Wednesday, July 14, 2004

We Interrupt This Program

I'm putting a hit out on my local weatherman. Last night, for the second week in a row, my guilty-pleasure viewing of Reality Central was continually interrupted because my weatherman is a camera-hungry fame monger.

Keep in mind, there were no tornados. There were no hurricanes or Tsunamis. No Alberta Clippers or even LA Clippers. There was nothing life-threatening. It was raining.

It wasn't flooding. The dam hadn't burst and the river banks hadn't overflowed. Noah was nowhere in sight and the streets were clear, albeit wet. I have no problem with anybody warning me of IMPENDING CAPS-LOCK DOOM. But people, it was rain, that's all.

But here was my weatherman, in his long-winded interrupting glory. "Welcome to StormTracker6. As you can see, it's raining. Let's blow up this section here so you can see the weather patterns. Wow. Those are some storms....."

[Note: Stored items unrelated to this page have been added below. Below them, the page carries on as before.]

(* ===== verification/LineQuota.v ===== *)
(** * Provider capacity

    The Schwab request-quota machine ([schwab/quota_machine.py]), the estimate
    of IBKR's concurrent market-data lines ([ibkr/stream/capacity_tracker.py])
    and the allocation of option lines made from it
    ([ibkr/stream/quota_plan.py], [ibkr/stream/option_subscription_ops.py]). *)

From stdpp Require Import base list strings.
From Stdlib Require Import ZArith Lia.
From S2P Require Import Prelude PyStr PyFloat PyTime PyDateTime PyDict PyVal MarketCalendar SessionClock FailoverController.

#[local] Open Scope Z_scope.

(** ** Schwab request quota *)

Inductive QuotaMode := Q_NORMAL | PRESSURE | THROTTLED | COOLDOWN | Q_RECOVERING.
#[global] Instance QuotaMode_eq_dec : EqDecision QuotaMode.
Proof. solve_decision. Defined.
Definition quota_mode_value (m : QuotaMode) : string :=
  match m with
  | Q_NORMAL => "normal" | PRESSURE => "pressure" | THROTTLED => "throttled"
  | COOLDOWN => "cooldown" | Q_RECOVERING => "recovering"
  end.
#[global, refine] Instance QuotaMode_enum : PyEnum QuotaMode := {|
  enum_members := [Q_NORMAL; PRESSURE; THROTTLED; COOLDOWN; Q_RECOVERING];
  enum_value := quota_mode_value;
  enum_find := _;
|}.
Proof. by intros []. Defined.

Record RequestWindow := {
  attempts : Z; retries : Z; throttled : Z; failures : Z; response_bytes : Z }.

Record QuotaPolicy := {
  nominal_requests_per_minute : Z;
  planned_requests_per_minute : Z;
  pressure_fraction : float;
  recovery_fraction : float;
  recovery_successes : Z;
}.
Definition default_quota_policy : QuotaPolicy := {|
  nominal_requests_per_minute := 120; planned_requests_per_minute := 96;
  pressure_fraction := f_lit 70 2; recovery_fraction := f_lit 50 2; recovery_successes := 10 |}.

(** [QuotaPolicy.__post_init__]. *)
Definition check_quota_policy (p : QuotaPolicy) : res QuotaPolicy :=
  if nominal_requests_per_minute p <=? 0 then Err ValueError
  else if negb ((0 <? planned_requests_per_minute p)
                && (planned_requests_per_minute p <? nominal_requests_per_minute p)) then Err ValueError
  else if negb (fltb (f_of_Z 0) (recovery_fraction p)
                && fltb (recovery_fraction p) (pressure_fraction p)
                && fltb (pressure_fraction p) (f_of_Z 1)) then Err ValueError
  else Ok p.

Record QuotaState := QState { q_mode : QuotaMode; consecutive_successes : Z; stable_windows : Z }.
Definition plain_quota (m : QuotaMode) : QuotaState := QState m 0 0.

Definition advance_quota_state (state : QuotaState) (window : RequestWindow) (policy : QuotaPolicy)
    (retry_after_elapsed : bool) : QuotaState :=
  let failed := negb (failures window =? 0) in
  if negb (throttled window =? 0) then plain_quota THROTTLED
  else match q_mode state with
  | THROTTLED => if negb retry_after_elapsed then state else plain_quota COOLDOWN
  | COOLDOWN =>
      let successes := consecutive_successes state + Z.max (attempts window - failures window) 0 in
      let successes := if failed then 0 else successes in
      if recovery_successes policy <=? successes then plain_quota Q_RECOVERING
      else QState COOLDOWN successes 0
  | Q_RECOVERING =>
      if failed then plain_quota PRESSURE
      else
        let stable := stable_windows state + 1 in
        if 5 <=? stable then plain_quota Q_NORMAL else QState Q_RECOVERING 0 stable
  | _ =>
      let nominal := f_of_Z (nominal_requests_per_minute policy) in
      let pressure_at := fmul nominal (pressure_fraction policy) in
      let recover_at := fmul nominal (recovery_fraction policy) in
      if fgeb (f_of_Z (attempts window)) pressure_at then plain_quota PRESSURE
      else if bool_decide (q_mode state = PRESSURE) && fltb (f_of_Z (attempts window)) recover_at
              && negb failed then plain_quota Q_NORMAL
      else state
  end.

Definition lane_allowed (mode : QuotaMode) (priority : Z) : bool :=
  match mode with
  | THROTTLED => false
  | COOLDOWN => priority <=? 1
  | PRESSURE => priority <=? 3
  | _ => true
  end.

(** The transition the collector makes from its gateway window. *)
Definition collector_quota (state : QuotaState) (window : RequestWindow) (policy : QuotaPolicy) : QuotaState :=
  advance_quota_state state window policy
    (bool_decide (q_mode state = THROTTLED) && (throttled window =? 0) && (failures window =? 0)).

(** ** IBKR line capacity *)

Definition TICKER_LIMIT_ERROR_CODES : list Z := [101].
Definition TICKER_LIMIT_MESSAGE_MARKERS : list string :=
  ["max number of tickers"; "maximum number of market data"; "market data lines"].

Record CapacityEstimate := {
  configured_capacity : Z;
  estimated_capacity : Z;
  observed_lower_bound : Z;
  active_high_watermark : Z;
  consecutive_full_successes : Z;
  last_rejection_at : option string;
  last_updated_at : option string;
}.

Definition initial_capacity (configured : Z) : CapacityEstimate :=
  let capacity := Z.max configured 1 in
  {| configured_capacity := capacity; estimated_capacity := capacity; observed_lower_bound := 0;
     active_high_watermark := 0; consecutive_full_successes := 0; last_rejection_at := None;
     last_updated_at := None |}.

Definition effective_capacity (s : CapacityEstimate) : Z :=
  Z.min (estimated_capacity s) (configured_capacity s).

Definition is_ticker_limit_error (error_code : Z) (message : string) : bool :=
  bool_decide (error_code ∈ TICKER_LIMIT_ERROR_CODES)
  || existsb (λ marker, str_contains marker (str_lower message)) TICKER_LIMIT_MESSAGE_MARKERS.

(** [asdict(state)] as it is written. *)
Definition capacity_to_dict (s : CapacityEstimate) : pydict :=
  [("configured_capacity", VInt (configured_capacity s));
   ("estimated_capacity", VInt (estimated_capacity s));
   ("observed_lower_bound", VInt (observed_lower_bound s));
   ("active_high_watermark", VInt (active_high_watermark s));
   ("consecutive_full_successes", VInt (consecutive_full_successes s));
   ("last_rejection_at", v_opt_str (last_rejection_at s));
   ("last_updated_at", v_opt_str (last_updated_at s))].

(** [_positive_int]: an infinite float is not caught. *)
Definition positive_int (v : pyval) : res (option Z) :=
  match py_int v with
  | Ok z => Ok (if 0 <? z then Some z else None)
  | Err e => if bool_decide (e ∈ [TypeError; ValueError]) then Ok None else Err e
  end.
Definition optional_text (v : pyval) : option string :=
  if truthy v then Some (py_str v) else None.

Definition load_capacity_estimate (file : FileContent) (configured : Z) : res CapacityEstimate :=
  let initial := initial_capacity configured in
  match file with
  | Json (VDict payload) =>
      estimated ← positive_int (vget "estimated_capacity" payload);
      let count k := z ← py_int (vget_or k (VInt 0) payload); Ok (Z.max z 0) in
      lower ← count "observed_lower_bound";
      high ← count "active_high_watermark";
      full ← count "consecutive_full_successes";
      Ok {| configured_capacity := configured_capacity initial;
            estimated_capacity := Z.min (default (estimated_capacity initial) estimated)
                                    (configured_capacity initial);
            observed_lower_bound := lower; active_high_watermark := high;
            consecutive_full_successes := full;
            last_rejection_at := optional_text (vget "last_rejection_at" payload);
            last_updated_at := optional_text (vget "last_updated_at" payload) |}
  | Undecodable => Err ValueError
  | _ => Ok initial
  end.

(** The tracker: its state and its file. *)
Definition observe_success (s : CapacityEstimate) (file : FileContent) (active_lines now : Z)
    : CapacityEstimate * FileContent :=
  let active := Z.max active_lines 0 in
  let full := if estimated_capacity s <=? active then consecutive_full_successes s + 1 else 0 in
  let grows := (10 <=? full) && (estimated_capacity s <? configured_capacity s) in
  let estimate := if grows then estimated_capacity s + 1 else estimated_capacity s in
  let changed := negb (estimate =? estimated_capacity s) in
  let s := {| configured_capacity := configured_capacity s; estimated_capacity := estimate;
              observed_lower_bound := Z.max (observed_lower_bound s) active;
              active_high_watermark := Z.max (active_high_watermark s) active;
              consecutive_full_successes := if grows then 0 else full;
              last_rejection_at := last_rejection_at s;
              last_updated_at := if changed then Some (isoformat now) else last_updated_at s |} in
  (s, if changed then Json (VDict (capacity_to_dict s)) else file).

Definition observe_error (s : CapacityEstimate) (file : FileContent) (error_code : Z)
    (message : string) (active_lines now : Z) : CapacityEstimate * FileContent * bool :=
  if negb (is_ticker_limit_error error_code message) then (s, file, false) else
  let active := Z.max active_lines 1 in
  let lower := Z.max (observed_lower_bound s) active in
  let s := {| configured_capacity := configured_capacity s;
              estimated_capacity := Z.min (estimated_capacity s) (Z.max active lower);
              observed_lower_bound := lower;
              active_high_watermark := Z.max (active_high_watermark s) active;
              consecutive_full_successes := 0;
              last_rejection_at := Some (isoformat now); last_updated_at := Some (isoformat now) |} in
  (s, Json (VDict (capacity_to_dict s)), true).

(** [active_market_data_lines]: the labels subscribed in any lane. *)
Definition active_market_data_lines (lanes : list (list string)) : Z :=
  Z.of_nat (length (dedup_keep_first [] (concat lanes))).

(** ** Option lines *)

Record IbkrOptionAllocation := {
  al_fallback : bool;
  discovered_capacity : Z;
  base_lines : Z;
  temporary_lines : Z;
  hot_option_lines : Z;
  rotation_option_lines : Z;
  reserve_lines : Z;
}.

Definition option_lines (a : IbkrOptionAllocation) : Z := hot_option_lines a + rotation_option_lines a.
Definition hot_lane_share (a : IbkrOptionAllocation) : float :=
  if option_lines a =? 0 then f_of_Z 0 else f_of_ratio (hot_option_lines a) (option_lines a).

(** The hot and rotation targets and the least reserve of a mode. *)
Definition quota_targets (fallback : bool) : Z * Z * Z := if fallback then (46, 38, 6) else (44, 20, 20).

Definition plan_ibkr_option_allocation (discovered_capacity : Z) (fallback : bool)
    (base_lines temporary_lines : Z) : res IbkrOptionAllocation :=
  if discovered_capacity <=? 0 then Err ValueError else
  let '(target_hot, target_rotation, minimum_reserve) := quota_targets fallback in
  let usable := Z.max (discovered_capacity - base_lines - temporary_lines - minimum_reserve) 0 in
  let hot := Z.min target_hot usable in
  let hot := hot - hot mod 2 in
  let rotation := Z.min target_rotation (Z.max (usable - hot) 0) in
  let rotation := rotation - rotation mod 2 in
  Ok {| al_fallback := fallback; discovered_capacity := discovered_capacity; base_lines := base_lines;
        temporary_lines := temporary_lines; hot_option_lines := hot; rotation_option_lines := rotation;
        reserve_lines := discovered_capacity - base_lines - temporary_lines - hot - rotation |}.

(** The lines the subscription planner asks for: the allocation, the option
    lines under the configured ceiling, and the hot ones among them. *)
Definition planned_option_lines (capacity : Z) (fallback : bool) (base_subs : list string)
    (slow_poll_chunk max_option_lines : Z) : res (IbkrOptionAllocation * Z * Z) :=
  allocation ← plan_ibkr_option_allocation capacity fallback
                 (Z.max (Z.of_nat (length base_subs)) 4) (Z.max slow_poll_chunk 0);
  let lines := Z.min (option_lines allocation) (Z.max max_option_lines 0) in
  Ok (allocation, lines, Z.min (hot_option_lines allocation) lines).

......I am reminded of TinyTuna's latest play director who has a line I love. In order to keep the kids quiet, she tells them there should be no talking unless there is Fire, Blood or Dead Bodies. IS THERE FIRE? IS THERE BLOOD? ARE THERE DEAD BODIES?? IF NOT, LADIES AND GENTLEMEN (she always calls them ladies and gentlemen, which I also love) THERE SHOULD BE NO TALKING. THANK YOU

".....Those are some storms. If we check the radar we see there is a chance of pea-sized hail. You should take cover from these powerful storms. Let's pull the map back again and you can see the direction this storm is moving. Now, if we check the clock, we can see the storm will hit Blahblah High School at 10:15, DumDum Field at 10:18, and Wow.....The village of LordHaveMercy can expect to see this powerful storm at 10:58pm. Now let's check in with StormChaser Wally...."

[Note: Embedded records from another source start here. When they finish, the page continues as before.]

(** ** DuckDB *)

Record NormalizedQuoteStats := {
  st_row_count : Z;
  st_min_received_at : string;
  st_max_received_at : string;
  st_min_source_at : string;
  st_max_source_at : string;
}.

(** The arguments of [create_normalized_quotes]. *)
Record NormalizeArgs := {
  expected_provider : string;
  partition_start : Z;
  partition_end : Z;
  na_source_relative_path : string;
  na_source_sha256 : string;
}.

(** What DuckDB answers: on the raw text, the counts of invalid rows, the
    statistics of the normalized table and its Parquet bytes; on Parquet bytes,
    the same statistics as a row, and the row count; and what it raises on a
    file that cannot be read. *)
Class Duck := {
  duck_invalid : NormalizeArgs → string → exc + (Z * Z * Z * Z);
  duck_stats : NormalizeArgs → string → exc + NormalizedQuoteStats;
  duck_copy : NormalizeArgs → Z → string → exc + string;
  duck_parquet_stats : string → exc + pyval;
  duck_parquet_rows : string → exc + Z;
  duck_unreadable : exc;
}.

Record QuoteLakeCompactor := {
  data_root : string;
  raw_file_name : string;
  settle_seconds : float;
  compression_level : Z;
  raw_delete_enabled : bool;
  raw_delete_grace_hours : Z;
}.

Inexplicably, they now move to an interview segment with StormChaser Wally. And it's not enough to have to look at StormChaser Wally talk with his toupee a-flappin in the breeze. Oh no. We get StormChaser Wally ON THE PHONE. StormChaser Wally spends the next several minutes describing what lightning looks like. I don't think I'm speaking out of turn when I tell you I'm pretty sure people are clear on the concept of lightning. Bright flash, then dark. Bright flash, then dark. But here's StormChaser Wally anyway, describing the lightning.

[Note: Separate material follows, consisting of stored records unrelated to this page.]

(* ===== verification/LakeDeletion.v ===== *)
(** * The deletion of a raw file

    The stages of [maybe_delete_raw]: what each gate establishes, and that the
    raw file is only unlinked in a state where all of them hold. *)

From stdpp Require Import base numbers strings list gmap.
From Stdlib Require Import Ascii ZArith Lia.
From S2P Require Import Prelude PyStr PyFloat PyTime PyDateTime PyDict PyVal PyHash PyJson FileStore Lake QuoteCompactor LakeFacts LakeSafety.

#[local] Open Scope Z_scope.

(** ** Rules *)

Lemma spec_post {A} ok P (m : Prog A) (N N' : A → assertion) (X X' : assertion) :
  spec ok P m N X → (∀ a s n, N a s n → N' a s n) → (∀ s n, X s n → X' s n) → spec ok P m N' X'.
Proof. intros Hm HN HX. by eapply spec_conseq. Qed.

(** A program that keeps [P], and what comes after it. *)
Lemma spec_skip {A B} ok P (m : Prog A) (k : A → Prog B) N (X : assertion) :
  keeps ok P m → (∀ s n, P s n → X s n) → (∀ a, spec ok P (k a) N X) → spec ok P (m ≫= k) N X.
Proof. intros Hm HX Hk. apply (spec_bind _ _ _ _ (λ _, P)); [|done]. by eapply spec_post. Qed.

Lemma spec_fmap {A B} ok P (f : A → B) (m : Prog A) (N : B → assertion) X :
  spec ok P m (λ a, N (f a)) X → spec ok P (f <$> m) N X.
Proof. intros Hm. eapply (spec_bind _ _ _ _ (λ a, N (f a))); [exact Hm|]. intros a. by apply spec_ret. Qed.

Lemma spec_ex {T A} ok (P : T → assertion) (m : Prog A) N X :
  (∀ t, spec ok (P t) m N X) → spec ok (λ s n, ∃ t, P t s n) m N X.
Proof. intros Hm w Hok [t Ht]. by apply (Hm t). Qed.

Lemma spec_pure {A} ok (F : Prop) P (m : Prog A) N X :
  (F → spec ok P m N X) → spec ok (λ s n, P s n ∧ F) m N X.
Proof. intros Hm w Hok [HP HF]. by apply Hm. Qed.

(** Some state of a stable description is fixed before a program that keeps it. *)
Lemma spec_fix {T A} ok (P : assertion) (f : Store → T) (m : Prog A) N X :
  (∀ t, spec ok (λ s n, P s n ∧ f s = t) m N X) → spec ok P m N X.
Proof. intros Hm w Hok HP. by apply (Hm (f (store w)) w). Qed.

Lemma spec_look_val {A} ok P (f : Store → exc + A) :
  stable ok P → spec ok P (look f) (λ a s n, P s n ∧ f s = inr a) P.
Proof. intros HP. by apply spec_look. Qed.

(** Going on only when no reason was given, [F] being what that shows. *)
Lemma spec_first_reason ok (F : Prop) (P : assertion) m k N X :
  spec ok P m (λ r s n, P s n ∧ (r = None → F)) X →
  (∀ reason s n, P s n → N (Some reason) s n) →
  (F → spec ok P k N X) → spec ok P (first_reason m k) N X.
Proof.
  intros Hm HN Hk. unfold first_reason. eapply spec_bind; [exact Hm|]. intros [reason|].
  - apply spec_ret. intros s n [HP _]. by apply HN.
  - apply (spec_conseq ok (λ s n, P s n ∧ F) _ _ N N X X); [by apply spec_pure| |done..].
    intros s n [HP HF]. auto.
Qed.

Lemma spec_refuse_if ok P b reason :
  spec ok P (refuse_if b reason) (λ r s n, P s n ∧ (r = None → b = false)) P.
Proof. apply spec_ret. intros s n HP. split; [done|]. by destruct b. Qed.

Lemma spec_weak_reason ok P m : keeps ok P m → spec ok P m (λ (r : option string) s n, P s n ∧ (r = None → True)) P.
Proof. intros Hm. eapply spec_post; [exact Hm|..]; eauto. Qed.

(** ** The audit file *)

Definition audit_text (s : Store) : option string :=
  n ← nodes s !! raw_deletion_audit_path; fst <$> reached n.
(** A line of the audit file. *)
Definition audit_has (line : string) (s : Store) : Prop :=
  ∃ before_ after_, audit_text s = Some (before_ +:+ line +:+ after_).

(** What an append to the audit file does not disturb. *)
Definition audit_frame (P : assertion) : Prop :=
  ∀ text st s n nd, append_node text st (nodes s !! raw_deletion_audit_path) = Some nd →
    P s n → P (set_node raw_deletion_audit_path nd s) n.

Lemma append_reached text st o nd :
  append_node text st o = Some nd →
  ∃ c, fst <$> (o ≫= reached) = c ∧ fst <$> reached nd = Some (default "" c +:+ text).
Proof. destruct o as [[c m|[[c m]|] i|]|]; cbn; intros; simplify_eq; eexists; (split; [done|]); done. Qed.

Lemma audit_text_append text st s nd :
  append_node text st (nodes s !! raw_deletion_audit_path) = Some nd →
  audit_text (set_node raw_deletion_audit_path nd s) = Some (default "" (audit_text s) +:+ text).
Proof.
  intros E. destruct (append_reached _ _ _ _ E) as (c & Hc & Hn). unfold audit_text. cbn.
  rewrite lookup_insert_eq. cbn. rewrite Hn. do 2 f_equal. rewrite <- Hc. by destruct (nodes s !! _).
Qed.

Lemma audit_has_append line text st s nd :
  append_node text st (nodes s !! raw_deletion_audit_path) = Some nd →
  audit_has line s → audit_has line (set_node raw_deletion_audit_path nd s).
Proof.
  intros E (b & a & H). exists b, (a +:+ text). rewrite (audit_text_append _ _ _ _ E), H. cbn.
  by rewrite !str_app_assoc.
Qed.

Section audit.
Context `{Duck} (self : QuoteLakeCompactor).
Abbreviation ok := (collected self).

Lemma collected_elsewhere a p : ok a → ¬ is_raw p → p ≠ arr_path a.
Proof. intros [Ha _] Hp ->. done. Qed.

Lemma audit_has_stable line : stable ok (λ s _, audit_has line s).
Proof.
  intros s n a Ha. unfold audit_has, audit_text. rewrite arrive_lookup; [done|].
  by apply (collected_elsewhere a).
Qed.

Context (P : assertion) (HP : stable ok P) (HA : audit_frame P).

Lemma audit_spec entry now :
  spec ok P (append_raw_deletion_audit self entry now)
    (λ _ s n, P s n ∧ ∃ line, dumps (VDict (dmerge [("at", vtime now)] entry)) = Ok line ∧ audit_has line s) P.
Proof using HP HA.
  unfold append_raw_deletion_audit. apply (spec_bind _ _ _ _ (λ line s n, P s n ∧
    dumps (VDict (dmerge [("at", vtime now)] entry)) = Ok line)); [by apply spec_lift|].
  intros line. apply spec_pure. intros Hl. eapply spec_bind; [by apply keeps_effectless|]. intros ?.
  apply (spec_bind _ _ _ _ (λ _ s n, P s n ∧ audit_has line s)).
  - apply spec_step; [done|done|]. intros st s n Hs. destruct (append_node _ _ _) as [nd|] eqn:E; [|done].
    split; [by eapply HA|]. eexists _, _. by apply (audit_text_append _ st).
  - intros _. apply spec_look; [by apply (stable_and _ P); [|apply audit_has_stable]|by intros s n [? _]|].
    intros s n u [Hs Hh] _. eauto.
Qed.

Lemma audit_keeps entry now : keeps ok P (append_raw_deletion_audit self entry now).
Proof using HP HA. eapply spec_post; [apply audit_spec|by intros u s n [? _]|done]. Qed.

(** The result, or the failure of the audit after it. *)
Definition gone : list string := ["raw_deleted"; "raw_delete_audit_failed"].

Lemma finalize_spec r base now q :
  spec ok P (finalize_raw_deletion_audit self r base now q)
    (λ r' s n, P s n ∧ (r' = r ∨ r_status r' = "raw_delete_audit_failed")) P.
Proof using HP HA.
  apply spec_try_for.
  - eapply spec_bind; [apply audit_keeps|]. intros ?. apply spec_ret. auto.
  - intros e _. apply spec_ret. auto.
Qed.
End audit.

Lemma finalize_keeps `{Duck} self P r base now q :
  stable (collected self) P → audit_frame P →
  keeps (collected self) P (finalize_raw_deletion_audit self r base now q).
Proof.
  intros HP HA. eapply spec_post; [by apply finalize_spec| |done]. by intros r' s n [? _].
Qed.

Lemma jsonl_rows_spec `{Duck} self ok (P : assertion) p c t :
  stable ok P → (∀ s n, P s n → nodes s !! p = Some (Regular c t)) →
  spec ok P (count_jsonl_rows self p) (λ rows s n, P s n ∧ rows = jsonl_rows c) P.
Proof.
  intros HP Hp. apply spec_fmap. apply spec_look; [done|done|]. intros s n a Hs E. split; [done|].
  unfold content_of in E. rewrite (Hp s n Hs) in E. by injection E as <-.
Qed.

(** ** The gates *)

Section gates.
Context `{Duck} (self : QuoteLakeCompactor) (partition : RawQuotePartition) (m : CompactionManifest).
Abbreviation ok := (collected self).
Abbreviation pq := (parquet_path partition).

(** The Parquet file that the manifest describes. *)
Definition lake_matches (b : string) : Prop :=
  m_output_sha256 m = Some (sha256_hex (bytes_of b)) ∧ m_output_size m = Some (str_len b)
  ∧ duck_parquet_rows b = inr (m_row_count m).

Context (P : assertion) (HP : stable ok P).

Lemma raw_delete_gate_metadata status end_ now g :
  raw_delete_gate (raw_delete_enabled self) status m end_ now (raw_delete_grace_hours self) = Ok g →
  g_phase g = METADATA →
  raw_delete_enabled self = true ∧ m_status m = "verified" ∧ end_ ≤ now
  ∧ ∃ d u, fromisoformat (completed_at m) = Some d ∧ aware_utc d = Ok u
           ∧ u + raw_delete_grace_hours self * HOUR ≤ now.
Proof using.
  unfold raw_delete_gate. intros E Hg. destruct (raw_delete_enabled self); cbn [negb orb] in E; [|by injection E as <-].
  destruct (negb _) eqn:E1; [by injection E as <-|]. destruct (String.eqb_spec (m_status m) "verified") as [Hv|];
    cbn [negb orb] in E; [|by injection E as <-].
  destruct (Z.ltb_spec now end_); [by injection E as <-|].
  destruct (fromisoformat _) as [d|] eqn:Ed; [|by injection E as <-].
  destruct (dt_off d); [|by injection E as <-].
  apply res_bind_ok in E as (u & Eu & E). apply res_bind_ok in E as (dl & El & E). injection E as <-.
  apply dt_add_range in El as [-> _]. destruct (Z.leb_spec (u + raw_delete_grace_hours self * HOUR) now); [|done].
  split_and!; [done|done|done|]. exists d, u. auto.
Qed.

"....I'm standing out here by the airport, and let me tell you, the lightning is really something. It's quite a display of fireworks out here. I haven't seen lightning like this in quite some time. Yes, it's quite a display of fireworks....."

Fire. Blood. Dead bodies. This is a good motto. If you're interrupting prime time television, StormChaser Wally had better be in a driving rainstorm with 95mph winds clinging to a telephone pole.

When he finishes with his lecture on lightning, StormChaser Wally returns us to Weather Central, or The Doppler Den, or whatever they call that corner of the newsroom that has the fancy computer. Time for rehash!

Storms. Rain. Stay tuned to StormTracker 6 for all your weather updates.

By the time I'm finally returned to my regularly scheduled program, the drama of the carefully crafted story is over and all the participants are asleep. My poor Amazing Race has so many potholes, I have no idea how people got from point A to point B. Fortunately I was able to see Alison and Donny make their less than graceful exit from the racing circuit. Even better? The Amazing Race is going to be rebroadcast this Saturday night, so I can watch Alison and Donny self destruct all over again. That is, if it doesn't rain.

I return you to your regularly scheduled blogging.

1 comment:

TV Junkie said...

Ok. But what's REALLY scary? I'm in SoCal .. and our weather people do the exact same thing. I ask you. How often does SoCal really, really, REALLY need "Storm Watch"?